Phenotypes of mosaic mutation of PCDH19 gene caused epilepsy in boys / 中华实用儿科临床杂志

ABSTRACT

Objective:To summarize the clinical phenotype and gene mutation characteristics of male patients with epilepsy caused by mosaic PCDH19 mutation. Methods:The clinical data of 3 male patients with epilepsy caused by mosaic PCDH19 mutation were analyzed.Microdroplet digital polymerase chain reaction (mDDPCR) was used for the detection of mosaicism in the three probands and their family members.Relevant literatures were reviewed. Results:The seizure onset age were 5 months, 9 months and 6 months of life respectively.Focal seizures occurred in 2 cases and multiple seizure types occurred in 1 case.Three patients presented with clusters of seizures.Fever sensitivity was observed in 2 cases out of the 3 cases.Two patients had intellectual disability and 1 patient had autistic manifestation.The clinical phenotype in 2 patient fulfilled the diagnosis of Dravet syndrome.
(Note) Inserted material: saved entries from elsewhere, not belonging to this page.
(* ===== verification/Float.v ===== *)
(** * The [f64] arithmetic of the policies' constructors

    The policies compute their segment sizes as [(x as f64 * q).round() as u64].
    Rust's [f64] is IEEE binary64; [SpecFloat] is its executable specification. *)

From Stdlib Require Import SpecFloat.
From S2P Require Import Prelude.

Definition f64_of_u64 (x : Z) : spec_float := binary_normalize 53 1024 x 0 false.
Definition f64_mul : spec_float → spec_float → spec_float := SFmul 53 1024.
Definition f64_div : spec_float → spec_float → spec_float := SFdiv 53 1024.

(** The literals [0.20] and [0.01]. *)
Definition f64_020 : spec_float := S754_finite false 7205759403792794 (-55).
Definition f64_001 : spec_float := S754_finite false 5764607523034235 (-59).

(** [x.round() as u64]: halves away from zero; the cast saturates, and sends NaN
    to zero. *)
Definition round_as_u64 (x : spec_float) : Z :=
  match x with
  | S754_finite false m e =>
      Z.min u64_max (if 0 <=? e then Z.pos m * 2 ^ e else (Z.pos m + 2 ^ (- e - 1)) / 2 ^ (- e))
  | S754_infinity false => u64_max
  | _ => 0
  end.

(** [(x as f64 * q).round() as u64]. *)
Definition scaled (q : spec_float) (x : Z) : Z := round_as_u64 (f64_mul (f64_of_u64 x) q).

Lemma round_as_u64_range x : 0 ≤ round_as_u64 x ≤ u64_max.
Proof.
  destruct x as [| [] | | [] m e]; simpl; try u64_lia.
  set (y := if 0 <=? e then _ else _). assert (0 ≤ y); [|u64_lia]. unfold y.
  destruct (Z.leb_spec 0 e); [apply Z.mul_nonneg_nonneg; [lia|apply Z.pow_nonneg; lia]|].
  apply Z.div_pos; [|apply Z.pow_pos_nonneg; lia].
  pose proof (Z.pow_nonneg 2 (- e - 1)). lia.
Qed.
PCDH19 mosaic mutations c. 317T>A(p.M106K), c.158dupT(p.D54Gfs*35) and c. 1639G>C(p.A547P) were detected respectively, and were identified as de novo after parental validation.Mutant allele fractions (MAF) in the blood samples were identified as 81.18%, 37.08%, 77.64%, respectively.The MAF of multiple tissues in 1 patient varied from 78.67% to 98.46%.Review of literature revealed that a total of 11 cases with mosaic PCDH19 mutation were reported.Among them, seizure onset occurred between 5 and 31 months of age.Focal seizures occurred in 9 cases, 3 cases of the 9 cases had only focal seizures.Generalized tonic clonic seizures occurred in 4 cases.Two or more seizures were observed in 6 cases.Clustering of seizures was found in all patient and sensitivity to fever was observed in 9 patients.Seven patients had mild to severe intellectual disability and 5 patients had autistic features. Conclusions:The clinical phenotypes of male patients with epilepsy caused by PCDH19 mosaic mutation are characterized by clustering of seizures, sensitivity to fever, focal seizures in most cases, varied degree of intellectual disability and autistic features in partial.